Definition listenerObject (listener : CoreListener)
    : CoreListenerMethods (Env * CorePrivate) :=
  if decide (listener = 1%positive) then
    {| onGlobalStateChanged := λ _, swap_1_for_3;
       onNetworkReachable := λ _ _, swap_1_for_3;
       onRegistrationStateChanged := λ _ _ _, swap_1_for_3;
       onEnteringBackground := swap_1_for_3;
       onEnteringForeground := swap_1_for_3 |}
  else
    {| onGlobalStateChanged := λ _ w, w;
       onNetworkReachable := λ _ _ w, w;
       onRegistrationStateChanged := λ _ _ _ w, w;
       onEnteringBackground := λ w, w;
       onEnteringForeground := λ w, w |}.

(** A call stack that honours a termination request at the next tick:
    [terminate] records the request, the tick removes the requested
    calls from the active-call collection. *)
Definition Call_terminate (call : Call) (w : Env * CorePrivate) : Env * CorePrivate :=
  (call :: w.1, w.2).

Definition linphone_core_iterate (w : Env * CorePrivate) : Env * CorePrivate :=
  ([], set_calls (filter (λ c, c ∉ w.1) (calls w.2)) w.2).

(** A call stack that never lets go of a call. *)
Definition stuck_iterate (w : Env * CorePrivate) : Env * CorePrivate := w.

Definition clearSipAddressesCache (env : Env) : Env := env.

(** Configurations of the [storage] section. *)
Definition config_foo_othervalue : LpConfig :=
  <[("storage", "backend") := "othervalue"]> (<[("storage", "uri") := "foo"]> ∅).

Definition config_foo_mysql : LpConfig :=
  <[("storage", "backend") := "mysql"]> (<[("storage", "uri") := "foo"]> ∅).

Definition config_foo_only : LpConfig :=
  <[("storage", "uri") := "foo"]> ∅.

Definition with_config (cfg : LpConfig) : LinphoneCore :=
  mkLinphoneCore cfg (dataPath cCore) (primary_contact_parsed cCore)
    (proxy_config_list cCore).

(** A storage engine that cannot be opened, and one that can. *)
Definition connect_fails (backend : AbstractDb.Backend) (uri : string)
    (db : MainDb.t) : bool * MainDb.t :=
  (false, db).

Definition connect_succeeds (backend : AbstractDb.Backend) (uri : string)
    (db : MainDb.t) : bool * MainDb.t :=
  (true, MainDb.mk (Some (backend, uri)) 10).

Definition loadChatRooms (w : Env * CorePrivate) : Env * CorePrivate :=
  (w.1, set_chatRooms [room_alice; room_bob; room_carol] w.2).

Definition world : Env * CorePrivate := ([], session).

(** The sample session once its calls are over, and what [uninit] makes of
    it: the conversation collection is emptied, the storage handle is left
    as it was. *)
Definition world_idle : Env * CorePrivate := ([], set_calls [] session).

Definition session_emptied : CorePrivate :=
  (uninit_release clearSipAddressesCache world_idle).2.


(** A call stack in which the tick that follows a termination request
    drops the first call of the collection. *)
Definition hangup_iterate (w : Env * CorePrivate) : Env * CorePrivate :=
  (w.1, set_calls (tail (calls w.2)) w.2).

(** The C core with no registration profile, and with a single one for
    bob. *)
Definition cCore_no_profile : LinphoneCore :=
  mkLinphoneCore (config cCore) (dataPath cCore) alice [].

(** Two registration profiles, both carrying the primary contact's own
    identity. *)
Definition cCore_own_profiles : LinphoneCore :=
  mkLinphoneCore (config cCore) (dataPath cCore) alice
    [mkProxyConfig alice; mkProxyConfig alice].

Definition cCore_one_profile : LinphoneCore :=
  mkLinphoneCore (config cCore) (dataPath cCore) alice [mkProxyConfig bob].

(** The sample conversations in another order. *)
Definition session_reordered : CorePrivate :=
  set_chatRooms [room_carol; room_bob; room_alice] session.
--- --- ---
### REQUIRED ACTION
The answer must consist of all the entries, copied exactly.

### OUTPUT OF THE TASK
Definition listenerObject (listener : CoreListener)
    : CoreListenerMethods (Env * CorePrivate) :=
  if decide (listener = 1%positive) then
    {| onGlobalStateChanged := λ _, swap_1_for_3;
       onNetworkReachable := λ _ _, swap_1_for_3;
       onRegistrationStateChanged := λ _ _ _, swap_1_for_3;
       onEnteringBackground := swap_1_for_3;
       onEnteringForeground := swap_1_for_3 |}
  else
    {| onGlobalStateChanged := λ _ w, w;
       onNetworkReachable := λ _ _ w, w;
       onRegistrationStateChanged := λ _ _ _ w, w;
       onEnteringBackground := λ w, w;
       onEnteringForeground := λ w, w |}.

(** A call stack that honours a termination request at the next tick:
    [terminate] records the request, the tick removes the requested
    calls from the active-call collection. *)
Definition Call_terminate (call : Call) (w : Env * CorePrivate) : Env * CorePrivate :=
  (call :: w.1, w.2).

Definition linphone_core_iterate (w : Env * CorePrivate) : Env * CorePrivate :=
  ([], set_calls (filter (λ c, c ∉ w.1) (calls w.2)) w.2).

(** A call stack that never lets go of a call. *)
Definition stuck_iterate (w : Env * CorePrivate) : Env * CorePrivate := w.

Definition clearSipAddressesCache (env : Env) : Env := env.

(** Configurations of the [storage] section. *)
Definition config_foo_othervalue : LpConfig :=
  <[("storage", "backend") := "othervalue"]> (<[("storage", "uri") := "foo"]> ∅).

Definition config_foo_mysql : LpConfig :=
  <[("storage", "backend") := "mysql"]> (<[("storage", "uri") := "foo"]> ∅).

Definition config_foo_only : LpConfig :=
  <[("storage", "uri") := "foo"]> ∅.

Definition with_config (cfg : LpConfig) : LinphoneCore :=
  mkLinphoneCore cfg (dataPath cCore) (primary_contact_parsed cCore)
    (proxy_config_list cCore).

(** A storage engine that cannot be opened, and one that can. *)
Definition connect_fails (backend : AbstractDb.Backend) (uri : string)
    (db : MainDb.t) : bool * MainDb.t :=
  (false, db).

Definition connect_succeeds (backend : AbstractDb.Backend) (uri : string)
    (db : MainDb.t) : bool * MainDb.t :=
  (true, MainDb.mk (Some (backend, uri)) 10).

Definition loadChatRooms (w : Env * CorePrivate) : Env * CorePrivate :=
  (w.1, set_chatRooms [room_alice; room_bob; room_carol] w.2).

Definition world : Env * CorePrivate := ([], session).

(** The sample session once its calls are over, and what [uninit] makes of
    it: the conversation collection is emptied, the storage handle is left
    as it was. *)
Definition world_idle : Env * CorePrivate := ([], set_calls [] session).

Definition session_emptied : CorePrivate :=
  (uninit_release clearSipAddressesCache world_idle).2.


(** A call stack in which the tick that follows a termination request
    drops the first call of the collection. *)
Definition hangup_iterate (w : Env * CorePrivate) : Env * CorePrivate :=
  (w.1, set_calls (tail (calls w.2)) w.2).

(** The C core with no registration profile, and with a single one for
    bob. *)
Definition cCore_no_profile : LinphoneCore :=
  mkLinphoneCore (config cCore) (dataPath cCore) alice [].

(** Two registration profiles, both carrying the primary contact's own
    identity. *)
Definition cCore_own_profiles : LinphoneCore :=
  mkLinphoneCore (config cCore) (dataPath cCore) alice
    [mkProxyConfig alice; mkProxyConfig alice].

Definition cCore_one_profile : LinphoneCore :=
  mkLinphoneCore (config cCore) (dataPath cCore) alice [mkProxyConfig bob].

(** The sample conversations in another order. *)
Definition session_reordered : CorePrivate :=
  set_chatRooms [room_carol; room_bob; room_alice] session.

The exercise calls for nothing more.